Commenting on the results, Toby Hall, CEO of MMX, said:
“As a Group our core business is profitable, cash generative, and debt-free, with the majority of our revenue being recurring. Our ongoing focus on improving cash generation and revenue mix has resulted in uplifts in both cash generation and channel revenue in the period. As expected, the replacement of one-off brokered revenue with recurring channel revenue that is waterfalled over the life of the registration, has resulted in revenue after partner payments effectively remaining flat at $7.4m, with total revenues down 5%, in spite of the 7% uplift in underlying H1 billings. Given the highly predictable cash generative nature of our core channel business, we are pleased to announce that a tender offer of £3m will take place in November. This will be supplemented by an ongoing buyback and an intention to target further distributions of approximately 50% of free cashflow from operations each subsequent financial year.”

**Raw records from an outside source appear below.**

(** ** Proofs: storing turns *)
Section Turns.
Context (day_text : Z -> string) (parse_rfc3339 parse_naive_frac parse_naive : string -> option DateTime).
Context (asc desc : list MessageRow -> list MessageRow) `{!Orders mr_created asc desc} (fk : bool).
Abbreviation store_turn := (persist_turn day_text fk).
Abbreviation read_all := (list_conversation_messages parse_rfc3339 parse_naive_frac parse_naive asc).
Abbreviation msg := (message_of parse_rfc3339 parse_naive_frac parse_naive).
Implicit Types db : ConvDb.
Definition turn_rows (st : TurnStamp) (id : Uuid) (input : string) (response : option string) : list MessageRow :=
  mkRow (ts_ids st).1 id "user" input (sql_now day_text (ts_user st).1)
  :: match response with Some r => [mkRow (ts_ids st).2 id "assistant" r (sql_now day_text (ts_assistant st).1)] | None => [] end.
Lemma ensure_found id now ch u t db : is_Some (find_conv id (ensure_conversation day_text id now ch u t db)).
Proof.
  unfold ensure_conversation. destruct (find_conv id db) as [c|] eqn:E.
  - rewrite find_update by done. rewrite E. by eexists.
  - unfold find_conv, insert_conv in *. cbn. rewrite find_app_one, E. cbn. rewrite bool_decide_eq_true_2 by done. by eexists.
Qed.
Lemma add_message_known mid now now2 id role content db : is_Some (find_conv id db) ->
  add_conversation_message day_text fk mid now now2 id role content db
  = (Ok mid, touch_conversation day_text id now2 (mkConvDb (convs db) (rows db ++ [mkRow mid id role content (sql_now day_text now)]))).
Proof. intros H. unfold add_conversation_message. rewrite bool_decide_eq_true_2 by done. by rewrite andb_false_r. Qed.
Lemma touch_found id id' now db : is_Some (find_conv id db) -> is_Some (find_conv id (touch_conversation day_text id' now db)).
Proof. intros [c H]. unfold touch_conversation. rewrite find_update by done. rewrite H. by eexists. Qed.
(** What a turn adds: its messages, to the conversation of the thread.  It
    creates the conversation when there is none, and asks nobody when there is
    one: the conversation may be another user's, who stays its owner. *)
Theorem persist_turn_spec (st : TurnStamp) (id : Uuid) (user input : string) (response : option string) db :
  let db' := store_turn st id user input response db in
  rows db' = rows db ++ turn_rows st id input response
  /\ (forall id', id' <> id -> find_conv id' db' = find_conv id' db)
  /\ exists c, find_conv id db' = Some c
       /\ (cv_user c, cv_channel c, cv_metadata c)
          = match find_conv id db with Some c0 => (cv_user c0, cv_channel c0, cv_metadata c0) | None => (user, "gateway"%string, EMPTY) end.
Proof.
  cbn zeta. unfold store_turn. set (db0 := ensure_conversation _ _ _ _ _ _ _). assert (H0 : is_Some (find_conv id db0)) by apply ensure_found.
  rewrite add_message_known by done. set (db1 := touch_conversation _ _ _ _). assert (H1 : is_Some (find_conv id db1)) by (apply touch_found; exact H0).
  assert (Hr0 : rows db0 = rows db) by (unfold db0, ensure_conversation; by destruct (find_conv id db)).
  assert (Ho0 : forall id', id' <> id -> find_conv id' db0 = find_conv id' db).
  { intros id' Hne. unfold db0, ensure_conversation. destruct (find_conv id db).
    - rewrite find_update by done. rewrite bool_decide_eq_false_2 by done. by destruct (find_conv id' db).
    - unfold find_conv, insert_conv. cbn. rewrite find_app_one. destruct (List.find _ _); [done|]. cbn. by rewrite bool_decide_eq_false_2. }
  assert (Hc0 : exists c, find_conv id db0 = Some c /\ (cv_user c, cv_channel c, cv_metadata c)
    = match find_conv id db with Some c0 => (cv_user c0, cv_channel c0, cv_metadata c0) | None => (user, "gateway"%string, EMPTY) end).
  { unfold db0, ensure_conversation. destruct (find_conv id db) as [c|] eqn:E.
    - rewrite find_update by done. rewrite E. cbn. rewrite bool_decide_eq_true_2 by done. by eexists.
    - unfold find_conv, insert_conv in *. cbn. rewrite find_app_one, E. cbn. rewrite bool_decide_eq_true_2 by done. by eexists. }
  assert (Ht : forall now (d : ConvDb), (forall id', id' <> id -> find_conv id' d = find_conv id' db)
    -> (forall id', id' <> id -> find_conv id' (touch_conversation day_text id now d) = find_conv id' db)).
  { intros now d Hd id' Hne. unfold touch_conversation. rewrite find_update by done. rewrite bool_decide_eq_false_2, Hd by done. by destruct (find_conv id' db). }
  set (own := match find_conv id db with Some _ => _ | None => _ end) in *.
  assert (Hk : forall now (d : ConvDb), (exists c, find_conv id d = Some c /\ (cv_user c, cv_channel c, cv_metadata c) = own)
    -> exists c, find_conv id (touch_conversation day_text id now d) = Some c /\ (cv_user c, cv_channel c, cv_metadata c) = own).
  { intros now d (c & Hc & Hcu). unfold touch_conversation. rewrite find_update by done. rewrite Hc. cbn. rewrite bool_decide_eq_true_2 by done. by eexists. }
  destruct response as [r|]; [rewrite add_message_known by done|]; cbn [snd]; (split; [cbn; rewrite Hr0; by rewrite <-?app_assoc|]); split.
  - apply Ht. exact (Ht _ (mkConvDb (convs db0) _) Ho0).
  - apply Hk. exact (Hk _ (mkConvDb (convs db0) _) Hc0).
  - exact (Ht _ (mkConvDb (convs db0) _) Ho0).
  - exact (Hk _ (mkConvDb (convs db0) _) Hc0).
Qed.
End Turns.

- Total gross revenue down 5% to $8.4m (H1 2019: $8.9m) primarily reflecting the switch from brokered to channel revenues;
- Revenues net of partner payments steady at $7.4m;
- Channel based revenues unimpacted by COVID, up 4% to $8.3m (H1 2019: $8.0m)
– channel revenues contributing 99% of gross revenue (H1 2019: 90%)
– recurring channel revenues contributing 67% of gross revenues;
- Operating EBITDA down to $2.3m (H1 2019: $3.3m inclusive of gTLD auction profit, $2.7m net);
- Profit after tax commensurately down $0.5m to $1.2m (H1 2019: $1.7m);
- Cash generation from operations up 19% to $2.5m (H1 2019: $2.1m);
- $1.2m of cash generated used to repurchase 15,936,418 of outstanding shares;
- Cash at 30 June 2020 of $7.3m compared to $6.6m at 31 December 2019; and
- EPS of 0.13c (H1 2019: 0.19c).
Operational Highlights from period
- Registrations improved 31% to 2.38m (H1 2019: 1.82)
- Channel billings up 20% contributing to a 7% uplift in total H1 billings with brokered sales reduced to 1% of H1 billings
- Improved geographic mix maintained – Americas improved to 58% of Group contribution (H1 2019: 52%), Europe steady at 21% (H1 2019: 20%), with Asia down to 21% (H1 2019: 28%)
- Ongoing streamlining and improvement of systems following the transition of the Company’s last internal data systems onto the Cloud
Commenting on Current Trading and Outlook, Toby Hall said:
“As previously indicated, we are profitable, cash generative, and debt-free, with the majority of our revenue being recurring through the channel. As a traditionally H2 weighted business, we expect revenues and operating EBITDA in the second half to be ahead of H1 based on the predictability of those channel based revenues. The degree to which H2 exceeds H1 will largely be dictated by the timing and quantum of revenues from the Q4 marketing campaigns of certain key registrar partners in relation to AdultBlock which were previously delayed in the year due to COVID-19.
“In parallel, we are also pleased to report that we have initiated a series of steps that are expected to reduce costs in aggregate across OPEX, COGs and partner payment by over $1m in 2021 when compared to their expected amounts in 2020.
“Finally, I would like to thank our staff and commercial partners for their ongoing effort and support. Their commitment has been outstanding, not least during the current uncertainty and upheaval caused by the coronavirus pandemic.”